Голос будто женский, капризный.

– Лови.

Герман бросил ему в руки пистолет. Тот поймал оружие и заткнулся. Он напоминал ребенка, которому вернули любимую игрушку. Оглядел фигуру Германа, есть ли подозрительные выпуклости, прячет ли чего еще под курткой. Повертел в руках бутафорский пистолет, поднялся на ноги, комично подпрыгнул и улизнул на кухню. Посыпалась посуда. Он схватил нож, стал рубить им воздух перед собой, другой рукой пытаясь набрать номер на телефоне…

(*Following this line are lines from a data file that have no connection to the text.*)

(** ** The first descriptor that fails *)

(** The comprehension of line 53 raises [e] exactly when some
    descriptor with both its bounds present makes the quotient raise
    [e] while the quotient of every descriptor before it is computed:
    the descriptors are taken from left to right and the first
    failure is the one that is raised. *)
Theorem normalized_values_first_failure
    (vs mns mxs : list number) (e : exception) :
  normalized_values vs mns mxs = Raise e <->
  exists i v mn mx,
    nth_error vs i = Some v /\ nth_error mns i = Some mn
    /\ nth_error mxs i = Some mx
    /\ normalize v mn mx = Raise e
    /\ forall j v' mn' mx',
         (j < i)%nat -> nth_error vs j = Some v' ->
         nth_error mns j = Some mn' -> nth_error mxs j = Some mx' ->
         exists r, normalize v' mn' mx' = Ok r.
Proof.
  unfold normalized_values. rewrite mapM_Raise_iff. split.
  - intros (i & [[v mn] mx] & Hi & He & Hbefore).
    apply zip3_nth_error_inv in Hi. destruct Hi as (Hv & Hmn & Hmx).
    exists i, v, mn, mx. repeat split; try assumption.
    intros j v' mn' mx' Hj Hv' Hmn' Hmx'.
    apply (Hbefore j (v', mn', mx') Hj).
    now apply zip3_nth_error.
  - intros (i & v & mn & mx & Hv & Hmn & Hmx & He & Hbefore).
    exists i, (v, mn, mx). split; [now apply zip3_nth_error|].
    split; [exact He|].
    intros j [[v' mn'] mx'] Hj Hn.
    apply zip3_nth_error_inv in Hn. destruct Hn as (Hv' & Hmn' & Hmx').
    now apply (Hbefore j v' mn' mx').
Qed.

(** ** Bounds that differ *)

Lemma SFcompare_finite_some (x y : spec_float) :
  SF_finite x = true -> SF_finite y = true ->
  exists c, SFcompare x y = Some c.
Proof.
  destruct x as [sx|sx| |sx mx ex], y as [sy|sy| |sy my ey];
    cbn [SF_finite SFcompare]; try discriminate; intros _ _; eauto.
Qed.

(** When [a == b] is false between regular numbers, the difference
    [a - b] is neither a zero nor a NaN. *)
Lemma ne_operand (a b : number) :
  regular a = true -> regular b = true -> Py.eq a b = false ->
  SF_zero (SF64sub (operand a) (operand b)) = false
  /\ SF_nan (SF64sub (operand a) (operand b)) = false.
Proof.
  intros Ha Hb. pose proof (regular_convertible a Ha) as Hca.
  pose proof (regular_convertible b Hb) as Hcb.
  pose proof (operand_valid a Hca) as Hva.
  pose proof (operand_valid b Hcb) as Hvb.
  destruct (SFcompare_finite_some (operand a) (operand b)
              (operand_finite a Ha) (operand_finite b Hb)) as [c Hc].
  unfold Py.eq.
  assert (Hgen : c <> Eq ->
                 SF_zero (SF64sub (operand a) (operand b)) = false
                 /\ SF_nan (SF64sub (operand a) (operand b)) = false).
  { intros Hne. now apply (SFsub_ne _ _ c Hc). }
  assert (Hint : forall x y : Z,
            (Z.log2 (Z.abs x) <? 48)%Z = true ->
            (Z.log2 (Z.abs y) <? 48)%Z = true -> x <> y ->
            SF_zero (SF64sub (Z2SF x) (Z2SF y)) = false
            /\ SF_nan (SF64sub (Z2SF x) (Z2SF y)) = false).
  { intros x y Hx Hy Hxy.
    apply Z.ltb_lt in Hx, Hy. apply Z_small in Hx, Hy.
    assert (H52 : ((2:Z) ^ 48 < 2 ^ 52)%Z) by (vm_compute; reflexivity).
    assert (H53 : ((2:Z) ^ 48 + 2 ^ 48 < 2 ^ 53)%Z)
      by (vm_compute; reflexivity).
    rewrite SFsub_Z2SF by lia.
    assert (Hd : (Z.abs (x - y) < 2 ^ 53)%Z) by lia.
    rewrite (Z2SF_sign (x - y) Hd) by lia. split; reflexivity. }
  destruct a as [x|x], b as [y|y]; cbn [Py.compare operand regular] in *.
  - destruct (Z.compare_spec x y) as [Heq|Hlt|Hgt]; try discriminate;
      intros _; apply Hint; try assumption; lia.
  - unfold float_int_compare. rewrite Hb. cbn [negb]. rewrite Ha.
    rewrite Prim2SF_float_of_Z by assumption.
    rewrite (SFcompare_swap _ _ c Hc). cbn [option_map].
    rewrite CompOpp_involutive.
    intros H. apply Hgen. intros ->. discriminate.
  - unfold float_int_compare. rewrite Ha. cbn [negb]. rewrite Hb.
    rewrite Prim2SF_float_of_Z by assumption. rewrite Hc.
    intros H. apply Hgen. intros ->. discriminate.
  - rewrite Hc. intros H. apply Hgen. intros ->. discriminate.
Qed.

Драки не было. Через мгновение он лежал, пуская ртом кровавые пузыри. Уже не рыдал, просто кряхтел, будто подавился чем-то несъедобным.

Герман вывернул все из его карманов, денег не было, одна банковская карточка с женским именем. Проститутка какая-нибудь.

– Пин-код, ну?

– Ненавижу…

В комнате, в столе под клавиатурой и огромным монитором, в одном из ящиков нашел пачку денег. От толчка вспыхнула картинка на мониторе – огромное влагалище. Герман даже отпрянул, гигантские половые губы, чуть ли не целовали его лысую голову. Щелкнул мышкой – картинка зашевелилась. В шерстяное ущелье вошел толстый, как бревно, мужской половой орган. Процесс пошел. Все это блестело от влаги, чавкало и стонало. Под эти звуки он пересчитал деньги. Маловато получалось. Выхлоп совсем небольшой, если на карте ничего нет, выходит, зря заморачивался.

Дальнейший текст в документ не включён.